Each Labor Day we honor the American workers who contribute so much to this prosperous nation, and this year, the nearly 400,000 employees at the Department of Veterans Affairs deserve special recognition.

I have visited VA facilities in several states during the last few months. At each stop I have met dedicated employees who never quit serving veterans even in the face of fear and uncertainty caused by COVID-19.

In Georgia, Tennessee, Ohio, North Carolina, Maryland, Virginia, Pennsylvania, Missouri, Michigan, New York, New Jersey and Arizona, I have met the people who demonstrate every day how a commitment to our mission results in better health outcomes for the veterans we serve.

There is no better way to explain the care and service veterans received during the pandemic than through the actions and words of our employees. Many of our front-line medical staffers correctly view themselves as first responders who feel an obligation to run toward the COVID crisis, not away from it.

One nurse practitioner in Wisconsin said his job was to “rise up to the occasion,” while a nurse in Michigan said her job was to “answer a call” when she was needed.

This spirit of service reflects a fundamental shift in how we do business at VA. We are now years removed from VA scandals of the past.

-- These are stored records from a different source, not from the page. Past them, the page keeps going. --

Lemma trailing_silence_snoc frs fr :
  trailing_silence (frs ++ [fr]) =
  if f_is_speech fr then [] else trailing_silence frs ++ [fr].
Proof.
  induction frs as [|a frs IH].
  - cbn. destruct (f_is_speech fr); reflexivity.
  - cbn [app trailing_silence]. rewrite IH.
    change (forallb ?f (a :: ?l)) with (f a && forallb f l).
    rewrite forallb_app. cbn [forallb].
    destruct (f_is_speech fr); cbn [negb].
    + rewrite andb_false_r, andb_false_r. reflexivity.
    + rewrite !andb_true_r.
      destruct (negb (f_is_speech a) && forallb _ frs); reflexivity.
Qed.

Lemma silence_timer_callback frs st fr :
  (recording st = true ->
   silence_start_time st = f_now <$> head (trailing_silence frs)) ->
  recording (callback st fr) = true ->
  silence_start_time (callback st fr)
    = f_now <$> head (trailing_silence (frs ++ [fr])).
Proof.
  destruct st as [rec buf pre sil cnt sav].
  destruct fr as [pcm sp now].
  rewrite trailing_silence_snoc.
  unfold callback, silence_frame.
  cbn [recording silence_start_time f_pcm f_is_speech f_now].
  intros Hst. destruct sp.
  - destruct rec; reflexivity.
  - destruct rec.
    + specialize (Hst eq_refl). destruct sil as [t0|].
      * destruct (Qltb silence_threshold (now - t0)).
        -- cbn. discriminate.
        -- intros _. cbn [silence_start_time]. rewrite Hst.
           destruct (trailing_silence frs); [discriminate|reflexivity].
      * intros _. cbn [silence_start_time].
        destruct (trailing_silence frs); [reflexivity|discriminate].
    + cbn. discriminate.
Qed.

(** X12: while a segment is being recorded, the silence timer is unset
    exactly when the last frame was speech, and otherwise holds the time
    read at the first non-speech frame after the last speech frame: the
    non-speech frames that follow do not restart it. *)
Theorem silence_timer_is_anchored (frs : list frame) :
  let st := run initial frs in
  recording st = true ->
  silence_start_time st = f_now <$> head (trailing_silence frs).
Proof.
  cbn zeta. induction frs as [|fr frs IH] using rev_ind.
  - cbn. discriminate.
  - rewrite run_snoc. apply silence_timer_callback. exact IH.
Qed.

Lemma silence_timer_is_anchored_witness :
  let frs := speech_burst 3 ++ [silence_at 100; silence_at 130] in
  silence_start_time (run initial frs) = Some (f_now (silence_at 100)).
Proof.
  intros frs. exact (silence_timer_is_anchored frs eq_refl).
Defined.

End VoxRecorderExtras.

The COVID crisis exemplified that cultural change in real time. Instead of waiting for difficult situations to arise, we listened to our staff members on the ground who recommended closing our VA-run nursing homes to outside visitors.

It was a dramatic move, made early, that saved lives. Many of these VA-run nursing homes have had no incidents of COVID at all, and our expertise in this area was sought out by many state-run nursing homes.

Meanwhile, veterans’ trust in VA care is near record-high levels. Almost 90 percent of veterans trust the care they receive, according to our most recent survey. Listening to our staff did more than just improve the care we deliver to patients. Perhaps unsurprisingly, it improved morale during very trying times.

In the year after the VA scandals in the past, this department was ranked 17th in a survey of “best places to work” in the federal government. In the last two years of that survey, the VA jumped up to sixth place. According to Forbes, VA is now a “best employer” in 17 states.

There is no reward we can offer these devoted staff members that is proportional to the effort they have given during this extraordinary year. There is, however, a bright spot for new parents, courtesy of legislation signed into law in 2019. We are pleased to announce that starting next month, eligible federal employees will be offered up to 12 weeks of paid parental leave.

Our VA staff is part of our very large family and has worked creatively and diligently to comfort veterans and their families. They have earned time to spend with their own families during important milestones in their lives.

I encourage anyone who meets these brave members of our VA family to thank them for the work they do.

This nation speaks reverently of the veterans who put the burden of defending freedom on their backs and is unified in its desire to care for these heroes when they return home. VA is where that happens.

This Labor Day, thank VA employees for carrying out this important mission, 24 hours a day, seven days a week.